- Born: February 9, 1918 Khujand, Tajikistan
- Died: 2010 (aged 91–92)
- Occupation: Actress;

= Taji Sultanova =

Toji Sultonova (Tajik: Тоҷӣ Султонова) sometimes called Toji Sulton (Tajik: Тоҷӣ Султон; February 9, 1918 – 2010) was a Tajikistani actress of the Soviet era.

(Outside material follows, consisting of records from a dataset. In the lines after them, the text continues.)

(** * Routing, sticky sessions and bounded retry of the Gemini CLI front ends

    A shallow embedding of the routing code of [src/app.py], [src/main.py]
    and [src/tui.py].  Pure functions are Rocq functions; the coroutines of
    [tui.py], which write to widgets, mutate worker objects and talk to the
    remote service, are written in a small state-and-exception monad over an
    explicit program state.

    Text is [String.string].  The Python string operations used by the code
    ([len], [in], [strip], [upper]) are given for the ASCII range: a
    character above code 127 counts as neither white space nor a cased
    letter. *)

From Stdlib Require Import String Ascii List ZArith Lia Bool Arith.
From stdpp Require Import base list strings.
Import ListNotations.

Local Open Scope string_scope.
Local Open Scope nat_scope.

(** ** Python string primitives *)

Module Py.

(** [len(s)] *)
Definition len (s : string) : nat := String.length s.

(** [c.isspace()] on the ASCII range: TAB, LF, VT, FF, CR, the four
      separators FS, GS, RS, US, and the blank. *)
Definition isspace (c : ascii) : bool :=
    let n := nat_of_ascii c in
    ((9 <=? n) && (n <=? 13)) || ((28 <=? n) && (n <=? 32)).

(** [c.upper()] on the ASCII range. *)
Definition upper_char (c : ascii) : ascii :=
    let n := nat_of_ascii c in
    if (97 <=? n) && (n <=? 122) then ascii_of_nat (n - 32) else c.

(** [s.upper()] *)
Fixpoint upper (s : string) : string :=
    match s with
    | EmptyString => EmptyString
    | String c s' => String (upper_char c) (upper s')
    end.

(** [s.lstrip()] *)
Fixpoint lstrip (s : string) : string :=
    match s with
    | EmptyString => EmptyString
    | String c s' => if isspace c then lstrip s' else s
    end.
Lemma select_negli_none (df : DataFrame) :
  (forall i v, In (i, v) df -> negli v = false) -> select_negli df = [].
Proof.
  intros Hsig. unfold select_negli.
  induction df as [| [i v] df IH]; simpl.
  - reflexivity.
  - rewrite (Hsig i v) by now left. simpl.
    apply IH. intros i' v' Hin. apply (Hsig i' v'). now right.
Qed.

Lemma map_zero_repeat {A : Type} (l : list A) :
  map (fun _ => 0) l = repeat 0 (length l).
Proof. induction l as [| x l IH]; simpl; congruence. Qed.

Lemma sum_repeat_zero (n : nat) : sum (repeat 0 n) = 0.
Proof.
  induction n as [| n IH]; simpl.
  - reflexivity.
  - rewrite sum_cons, IH. reflexivity.
Qed.

(** C8: when no voxel of the table is negligible, the energies returned are
    the energies of the table, row by row. *)
Theorem all_significant_identity :
  forall event_voxels : DataFrame,
    (forall i v, In (i, v) event_voxels -> negli v = false) ->
    get_new_energies event_voxels = Some (energies event_voxels).
Proof.
  intros df Hsig. unfold get_new_energies, iterrows, energies.
  apply (for_each_append (new_energy_step df) (fun r => E (snd r)) df).
  intros acc [i v] Hin.
  unfold new_energy_step, neig_index, negl_neig_pairs, iterrows.
  rewrite (select_negli_none df Hsig). reflexivity.
Qed.

Lemma all_significant_identity_witness :
  get_new_energies [ (3, mkVoxel 0 0 0 5 false); (7, mkVoxel 2000 0 0 3 false) ]
  = Some [5; 3].
Proof.
  apply (all_significant_identity
           [ (3, mkVoxel 0 0 0 5 false); (7, mkVoxel 2000 0 0 3 false) ]).
  intros i v [H | [H | []]]; injection H as _ <-; reflexivity.
Defined.

(** C10: on a non-empty table whose voxels are all negligible the function
    returns (it raises nothing), and what it returns is one zero per row;
    the energy of the event is gone. *)
Theorem all_negligible_zeros :
  forall event_voxels : DataFrame,
    event_voxels <> [] ->
    (forall i v, In (i, v) event_voxels -> negli v = true) ->
    exists new_energies,
      get_new_energies event_voxels = Some new_energies
      /\ new_energies = repeat 0 (length event_voxels)
      /\ sum new_energies = 0.
Proof.
  intros df _ Hneg. exists (repeat 0 (length df)).
  split; [| split; [reflexivity | apply sum_repeat_zero]].
  rewrite <- map_zero_repeat. unfold get_new_energies, iterrows.
  apply (for_each_append (new_energy_step df) (fun _ => 0) df).
  intros acc [i v] Hin. unfold new_energy_step.
  replace (in_index i (select_negli df)) with true; [reflexivity |].
  symmetry. apply in_index_iff. apply (In_index _ i v).
  apply select_negli_In. split; [exact Hin | now apply (Hneg i v)].
Qed.

Lemma all_negligible_zeros_witness :
  exists new_energies,
    get_new_energies [ (0, mkVoxel 0 0 0 4 true); (1, mkVoxel 1 0 0 2 true) ]
    = Some new_energies
    /\ new_energies = repeat 0 2
    /\ sum new_energies = 0.
Proof.
  apply (all_negligible_zeros [ (0, mkVoxel 0 0 0 4 true); (1, mkVoxel 1 0 0 2 true) ]).
  - discriminate.
  - intros i v [H | [H | []]]; injection H as _ <-; reflexivity.
Defined.

(** ** [get_new_energies]: the search for the closest neighbour *)

Section ClosestSearch.

Variable negl_voxels : DataFrame.
Variable i : label.
Variable negl_voxel : Voxel.

(** What the inner loop has established when it leaves its rows: the
    minimum never grows, it is below every measured row, and the pair is
    either untouched or that of a measured row. *)
Lemma closest_fold (rows : list (label * Voxel)) :
  forall d0 c0 d c,
    fold_left (closest_step negl_voxels i negl_voxel) rows (d0, c0) = (d, c) ->
    dist_le d d0
    /\ (forall j ev, In (j, ev) rows -> measured negl_voxels i j = true ->
          dist_le d (distance negl_voxel ev))
    /\ ((d, c) = (d0, c0)
        \/ exists j ev, In (j, ev) rows /\ measured negl_voxels i j = true
                        /\ c = j /\ d = distance negl_voxel ev).
Proof.
  unfold dist_le.
  induction rows as [| [j ev] rows IH]; intros d0 c0 d c Hfold; simpl in Hfold.
  - injection Hfold as <- <-. split; [lia |]. split; [| now left].
    intros j ev [].
  - fold (measured negl_voxels i j) in Hfold.
    destruct (measured negl_voxels i j) eqn:Hm.
    + unfold dist_ltb in Hfold.
      destruct (radicand (distance negl_voxel ev) <? radicand d0) eqn:Hlt.
      * apply Z.ltb_lt in Hlt.
        destruct (IH _ _ _ _ Hfold) as [Hle [Hall Hwho]].
        split; [lia |]. split.
        -- intros j' ev' [Heq | Hin] Hm'.
           ++ injection Heq as <- <-. exact Hle.
           ++ now apply (Hall j' ev').
        -- right. destruct Hwho as [Heq | [j' [ev' [Hin [Hm' [Hc Hd]]]]]].
           ++ injection Heq as -> ->. exists j, ev. repeat split; auto. now left.
           ++ exists j', ev'. repeat split; auto. now right.
      * apply Z.ltb_ge in Hlt.
        destruct (IH _ _ _ _ Hfold) as [Hle [Hall Hwho]].
        split; [exact Hle |]. split.
        -- intros j' ev' [Heq | Hin] Hm'.
           ++ injection Heq as <- <-. lia.
           ++ now apply (Hall j' ev').
        -- destruct Hwho as [Heq | [j' [ev' [Hin [Hm' [Hc Hd]]]]]].
           ++ now left.
           ++ right. exists j', ev'. repeat split; auto. now right.
    + destruct (IH _ _ _ _ Hfold) as [Hle [Hall Hwho]].
      split; [exact Hle |]. split.
      * intros j' ev' [Heq | Hin] Hm'.
        -- injection Heq as <- <-. congruence.
        -- now apply (Hall j' ev').
      * destruct Hwho as [Heq | [j' [ev' [Hin [Hm' [Hc Hd]]]]]].
        -- now left.
        -- right. exists j', ev'. repeat split; auto. now right.
Qed.

End ClosestSearch.

(** With unique labels, the rows measured for a negligible voxel are the
    significant rows. *)
Lemma measured_significant (df : DataFrame) (i j : label) (vn ev : Voxel) :
  NoDup (index df) ->
  In (i, vn) df -> negli vn = true -> In (j, ev) df ->
  measured (select_negli df) i j = negb (negli ev).
Proof.
  intros Hnd Hi Hneg Hj. unfold measured.
  rewrite (in_negl_index df j ev Hnd Hj).
  destruct (negli ev) eqn:Hev; simpl.
  - apply andb_false_r.
  - rewrite andb_true_r. apply negb_true_iff, Z.eqb_neq. intros ->.
    rewrite (unique_row df j vn ev Hnd Hi Hj) in Hneg. congruence.
Qed.

(** A negligible voxel with a significant voxel within reach is paired with
    a significant voxel of the table, and no significant voxel of the table
    is closer to it. *)
Lemma closest_index_nearest (df : DataFrame) (i : label) (vn : Voxel) :
  NoDup (index df) ->
  In (i, vn) df -> negli vn = true ->
  (exists j vj, In (j, vj) df /\ negli vj = false /\ within_reach vn vj) ->
  exists vt,
    In (closest_index df i vn, vt) df /\ negli vt = false
    /\ forall j vj, In (j, vj) df -> negli vj = false ->
         dist_le (distance vn vt) (distance vn vj).
Proof.
  intros Hnd Hi Hneg [j0 [v0 [Hj0 [Hsig0 Hreach]]]].
  unfold closest_index, closest_search, iterrows.
  destruct (fold_left (closest_step (select_negli df) i vn) df (dist_of_int 1000, i))
    as [d c] eqn:Hfold.
  destruct (closest_fold _ _ _ _ _ _ _ _ Hfold) as [Hle [Hall Hwho]].
  simpl.
  assert (Hm0 : measured (select_negli df) i j0 = true).
  { rewrite (measured_significant df i j0 vn v0 Hnd Hi Hneg Hj0), Hsig0. reflexivity. }
  destruct Hwho as [Heq | [j [ev [Hin [Hm [Hc Hd]]]]]].
  - exfalso. injection Heq as -> _.
    specialize (Hall j0 v0 Hj0 Hm0).
    unfold within_reach, dist_ltb in Hreach. apply Z.ltb_lt in Hreach.
    unfold dist_le in Hall. lia.
  - subst c d. exists ev.
    rewrite (measured_significant df i j vn ev Hnd Hi Hneg Hin) in Hm.
    apply negb_true_iff in Hm.
    split; [exact Hin |]. split; [exact Hm |].
    intros j' vj Hj' Hsig'. apply (Hall j' vj Hj').
    rewrite (measured_significant df i j' vn vj Hnd Hi Hneg Hj'), Hsig'. reflexivity.
Qed.

(** ** [get_new_energies]: where the energy goes *)

Lemma sum_map_add {A : Type} (f g : A -> Z) (l : list A) :
  sum (map (fun x => f x + g x) l) = sum (map f l) + sum (map g l).
Proof.
  induction l as [| x l IH]; simpl.
  - reflexivity.
  - rewrite !sum_cons, IH. lia.
Qed.

Lemma sum_map_ext {A : Type} (f g : A -> Z) (l : list A) :
  (forall x, In x l -> f x = g x) -> sum (map f l) = sum (map g l).
Proof.
  intros H. f_equal. apply map_ext_in. exact H.
Qed.

Lemma sum_off_label (df : DataFrame) (l : label) (e : Z) :
  ~ In l (index df) ->
  sum (map (fun s => if negli (snd s) then 0 else if fst s =? l then e else 0) df) = 0.
Proof.
  induction df as [| [l2 w2] df IH]; intros Hnotin.
  - reflexivity.
  - simpl map. rewrite sum_cons. simpl fst. simpl snd.
    unfold index in Hnotin, IH. simpl in Hnotin.
    rewrite IH by tauto.
    destruct (negli w2); [reflexivity |].
    destruct (l2 =? l) eqn:H2; [| reflexivity].
    apply Z.eqb_eq in H2. tauto.
Qed.

(** The significant rows labelled [l] hold the amount [e] once when [l] is
    the label of a significant row, and unique labels make it exactly once. *)
Lemma sum_at_label (df : DataFrame) (l : label) (e : Z) :
  NoDup (index df) ->
  (exists vt, In (l, vt) df /\ negli vt = false) ->
  sum (map (fun s => if negli (snd s) then 0 else if fst s =? l then e else 0) df) = e.
Proof.
  induction df as [| [l' w] df IH]; intros Hnd [vt [Hin Hsig]].
  - contradiction.
  - inversion Hnd as [| ? ? Hnotin Hnd']; subst.
    simpl map. rewrite sum_cons. simpl fst. simpl snd.
    destruct Hin as [Heq | Hin].
    + injection Heq as -> ->. rewrite Hsig, Z.eqb_refl.
      rewrite (sum_off_label df l e Hnotin). lia.
    + rewrite IH by (try assumption; exists vt; auto).
      destruct (negli w); [lia |].
      destruct (l' =? l) eqn:H2; [| lia].
      apply Z.eqb_eq in H2. subst. apply In_index in Hin. contradiction.
Qed.

(** No double counting: when every row of [rows] is paired with a
    significant row of the table, what the significant rows receive adds up
    to the energy of [rows]. *)
Lemma routed_total (df : DataFrame) (tgt : label * Voxel -> label)
    (rows : list (label * Voxel)) :
  NoDup (index df) ->
  (forall r, In r rows -> exists vt, In (tgt r, vt) df /\ negli vt = false) ->
  sum (map (fun s => if negli (snd s) then 0
                     else sum (energies (filter (fun r => fst s =? tgt r) rows))) df)
  = sum (energies rows).
Proof.
  intros Hnd. induction rows as [| r rows IH]; intros Htgt.
  - clear Hnd Htgt. simpl filter. unfold energies. simpl map at 2 3. rewrite sum_nil.
    induction df as [| [l w] df IHdf].
    + reflexivity.
    + simpl map. rewrite sum_cons, IHdf.
      destruct (negli w); reflexivity.
  - unfold energies at 2. simpl map. rewrite sum_cons. fold (energies rows).
    rewrite <- IH by (intros r' Hr'; apply Htgt; now right).
    rewrite <- (sum_at_label df (tgt r) (E (snd r)) Hnd) at 1 by (apply Htgt; now left).
    rewrite <- sum_map_add. apply sum_map_ext. intros [l w] _. cbn [fst snd].
    destruct (negli w); [reflexivity |].
    simpl filter. destruct (l =? tgt r).
    + unfold energies. simpl map. now rewrite sum_cons.
    + lia.
Qed.
Lemma finalize_mid (rid : nat) (via : Via) (w : World) :
  mid w → mid (finalize rid via w).
Proof.
  intros Hmid.
  destruct (recorders w !! rid) as [r|] eqn:Hr;
    [|by rewrite finalize_none].
  destruct Hmid as (HQ & (U1 & U2 & U3) & HT).
  pose proof (fresh_promise _ HQ) as Hfresh.
  assert (Hup : uploads w !! next_promise (queue w) = None).
  { destruct (uploads w !! next_promise (queue w)) eqn:E; [|done].
    assert (Hp : promise (next_promise (queue w)) w = Some Pending)
      by (apply U1; eauto).
    unfold promise in Hp. rewrite Hfresh in Hp. done. }
  destruct (decide (blob_size (new_Blob (screenChunks r)) = 0)) as [Hz|Hz].
  - rewrite (finalize_empty rid via w r Hr Hz).
    split; [|split].
    + simpl. by apply queue_ok_register.
    + unfold uploads_ok, promise; simpl. split; [|split]; [intros p; split| |].
      * intros Hp. destruct (decide (p = next_promise (queue w))) as [->|Hn].
        -- rewrite lookup_insert_eq in Hp. done.
        -- rewrite lookup_insert_ne in Hp by done. by apply U1.
      * intros Hp. destruct (decide (p = next_promise (queue w))) as [->|Hn].
        -- rewrite Hup in Hp. by destruct Hp.
        -- rewrite lookup_insert_ne by done. by apply U1.
      * intros p req Hp. apply U2 in Hp.
        destruct (decide (rid = up_recorder req)) as [<-|Hn].
        -- rewrite lookup_insert_eq. eauto.
        -- by rewrite lookup_insert_ne.
      * intros p. destruct (decide (p = next_promise (queue w))) as [->|Hn].
        -- rewrite lookup_insert_eq. done.
        -- rewrite lookup_insert_ne by done. apply U3.
    + apply (timers_ok_frame w); try done; simpl.
      * intros rid'. apply insert_is_Some.
      * by apply (insert_clears _ _ r).
  - rewrite (finalize_nonempty rid via w r Hr Hz).
    split; [|split].
    + simpl. by apply queue_ok_register.
    + unfold uploads_ok, promise; simpl. split; [|split]; [intros p; split| |].
      * intros Hp. destruct (decide (p = next_promise (queue w))) as [->|Hn].
        -- rewrite lookup_insert_eq. eauto.
        -- rewrite lookup_insert_ne in Hp by done.
           rewrite lookup_insert_ne by done. by apply U1.
      * intros Hp. destruct (decide (p = next_promise (queue w))) as [->|Hn].
        -- by rewrite lookup_insert_eq.
        -- rewrite lookup_insert_ne in Hp by done.
           rewrite lookup_insert_ne by done. by apply U1.
      * intros p req Hp.
        destruct (decide (p = next_promise (queue w))) as [->|Hn].
        -- rewrite lookup_insert_eq in Hp. inversion Hp; subst req. simpl. eauto.
        -- rewrite lookup_insert_ne in Hp by done. eauto.
      * intros p. destruct (decide (p = next_promise (queue w))) as [->|Hn].
        -- rewrite lookup_insert_eq. done.
        -- rewrite lookup_insert_ne by done. apply U3.
    + apply (timers_ok_frame w); try done; simpl; eauto.
Qed.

Sultonova was born in Khujand. Beginning in 1929, she studied at the Factory School of the Kombinat, continuing until 1933; during her time there she performed with the Kombinat amateur theatrical troupe as well. In 1934 she was invited to join the company of the Pushkin Music and Drama Theater in her native city, then called Leninabad. She remained with the theater until retiring from the stage in 1976. During her career she played roles in many works by Russian, Soviet Tajik and foreign writers. Among the characterizations for which she was most notable were Katerina in The Storm by Alexander Ostrovsky; Shirin in Farhad and Shirin by Kamil Yashin; Layli in Layli and Majnun by S. Khurshed; the title role in Gulsara by Kamil Yashin and Muzaffar Muhamaddov; and Mahinbonu in Farhad and Shirin by Nâzım Hikmet. Besides her abilities as an actress, Sultonova was noted during her career as a singer and dancer. Fur her work she was awarded the Honorary Order of the Presidium of the Supreme Soviet of Tajikistan and the Order of the Badge of Honour, along with a variety of medals. She was named a People's Artist of the Tajik SSR in 1941.